== Data records
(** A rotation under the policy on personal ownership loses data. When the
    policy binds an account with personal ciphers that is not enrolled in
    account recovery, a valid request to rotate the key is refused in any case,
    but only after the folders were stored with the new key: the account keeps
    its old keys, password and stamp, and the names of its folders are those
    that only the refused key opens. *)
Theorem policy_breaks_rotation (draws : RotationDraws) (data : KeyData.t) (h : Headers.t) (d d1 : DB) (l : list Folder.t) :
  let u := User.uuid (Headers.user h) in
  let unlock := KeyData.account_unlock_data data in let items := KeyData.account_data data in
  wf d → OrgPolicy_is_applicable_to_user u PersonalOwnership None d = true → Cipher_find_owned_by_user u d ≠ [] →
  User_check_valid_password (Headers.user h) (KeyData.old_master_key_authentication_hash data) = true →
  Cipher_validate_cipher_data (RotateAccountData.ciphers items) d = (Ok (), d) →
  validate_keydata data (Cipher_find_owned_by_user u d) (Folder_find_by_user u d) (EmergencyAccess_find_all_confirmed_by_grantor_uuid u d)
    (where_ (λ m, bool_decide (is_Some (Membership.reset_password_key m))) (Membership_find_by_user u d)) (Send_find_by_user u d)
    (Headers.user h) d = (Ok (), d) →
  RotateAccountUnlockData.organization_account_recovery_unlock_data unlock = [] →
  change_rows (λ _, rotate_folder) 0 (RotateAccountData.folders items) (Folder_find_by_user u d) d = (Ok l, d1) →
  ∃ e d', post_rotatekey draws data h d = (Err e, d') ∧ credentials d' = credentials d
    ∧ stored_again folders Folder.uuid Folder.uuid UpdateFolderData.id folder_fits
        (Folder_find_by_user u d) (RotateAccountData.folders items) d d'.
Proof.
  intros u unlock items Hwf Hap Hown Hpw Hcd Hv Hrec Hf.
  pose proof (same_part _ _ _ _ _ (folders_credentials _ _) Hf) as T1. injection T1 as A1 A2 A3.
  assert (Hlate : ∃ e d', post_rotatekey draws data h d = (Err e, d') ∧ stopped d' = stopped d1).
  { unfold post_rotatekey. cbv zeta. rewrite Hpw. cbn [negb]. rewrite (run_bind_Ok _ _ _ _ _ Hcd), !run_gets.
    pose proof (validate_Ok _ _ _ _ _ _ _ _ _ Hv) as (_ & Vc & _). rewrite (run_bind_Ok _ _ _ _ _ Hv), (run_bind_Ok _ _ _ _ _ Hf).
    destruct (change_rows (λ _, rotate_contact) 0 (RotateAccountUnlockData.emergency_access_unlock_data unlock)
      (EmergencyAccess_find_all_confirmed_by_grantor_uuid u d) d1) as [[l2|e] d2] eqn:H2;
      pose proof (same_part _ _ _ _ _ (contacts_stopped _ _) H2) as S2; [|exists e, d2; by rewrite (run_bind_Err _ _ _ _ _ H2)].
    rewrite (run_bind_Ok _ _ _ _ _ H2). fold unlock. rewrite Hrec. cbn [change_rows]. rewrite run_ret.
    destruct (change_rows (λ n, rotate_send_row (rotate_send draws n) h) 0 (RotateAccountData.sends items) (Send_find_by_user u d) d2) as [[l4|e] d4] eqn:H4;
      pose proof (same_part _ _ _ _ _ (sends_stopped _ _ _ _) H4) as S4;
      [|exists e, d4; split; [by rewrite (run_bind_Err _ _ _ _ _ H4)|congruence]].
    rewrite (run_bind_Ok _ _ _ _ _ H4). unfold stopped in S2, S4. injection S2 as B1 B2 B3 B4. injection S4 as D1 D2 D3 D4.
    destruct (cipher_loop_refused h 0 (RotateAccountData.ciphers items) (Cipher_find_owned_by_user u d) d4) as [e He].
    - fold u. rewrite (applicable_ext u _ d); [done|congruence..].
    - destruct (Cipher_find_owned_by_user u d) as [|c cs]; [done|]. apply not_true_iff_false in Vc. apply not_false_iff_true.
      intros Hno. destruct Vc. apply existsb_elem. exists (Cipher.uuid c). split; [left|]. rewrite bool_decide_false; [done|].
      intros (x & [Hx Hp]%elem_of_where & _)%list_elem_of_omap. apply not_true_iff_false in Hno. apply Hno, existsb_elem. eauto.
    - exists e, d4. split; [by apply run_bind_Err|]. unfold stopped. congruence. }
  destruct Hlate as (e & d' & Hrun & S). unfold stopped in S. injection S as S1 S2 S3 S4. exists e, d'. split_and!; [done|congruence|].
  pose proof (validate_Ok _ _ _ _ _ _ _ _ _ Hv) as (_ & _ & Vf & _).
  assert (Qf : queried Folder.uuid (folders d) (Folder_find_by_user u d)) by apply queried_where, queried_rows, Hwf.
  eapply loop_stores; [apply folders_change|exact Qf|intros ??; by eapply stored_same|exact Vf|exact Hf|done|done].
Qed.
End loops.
====
• _Problem to solve_
Could you print, exactly and with nothing else, the lines from the one containing "- fold u. rewrite" through the last line of the records above?

• _Solution_
    - fold u. rewrite (applicable_ext u _ d); [done|congruence..].
    - destruct (Cipher_find_owned_by_user u d) as [|c cs]; [done|]. apply not_true_iff_false in Vc. apply not_false_iff_true.
      intros Hno. destruct Vc. apply existsb_elem. exists (Cipher.uuid c). split; [left|]. rewrite bool_decide_false; [done|].
      intros (x & [Hx Hp]%elem_of_where & _)%list_elem_of_omap. apply not_true_iff_false in Hno. apply Hno, existsb_elem. eauto.
    - exists e, d4. split; [by apply run_bind_Err|]. unfold stopped. congruence. }
  destruct Hlate as (e & d' & Hrun & S). unfold stopped in S. injection S as S1 S2 S3 S4. exists e, d'. split_and!; [done|congruence|].
  pose proof (validate_Ok _ _ _ _ _ _ _ _ _ Hv) as (_ & _ & Vf & _).
  assert (Qf : queried Folder.uuid (folders d) (Folder_find_by_user u d)) by apply queried_where, queried_rows, Hwf.
  eapply loop_stores; [apply folders_change|exact Qf|intros ??; by eapply stored_same|exact Vf|exact Hf|done|done].
Qed.
End loops.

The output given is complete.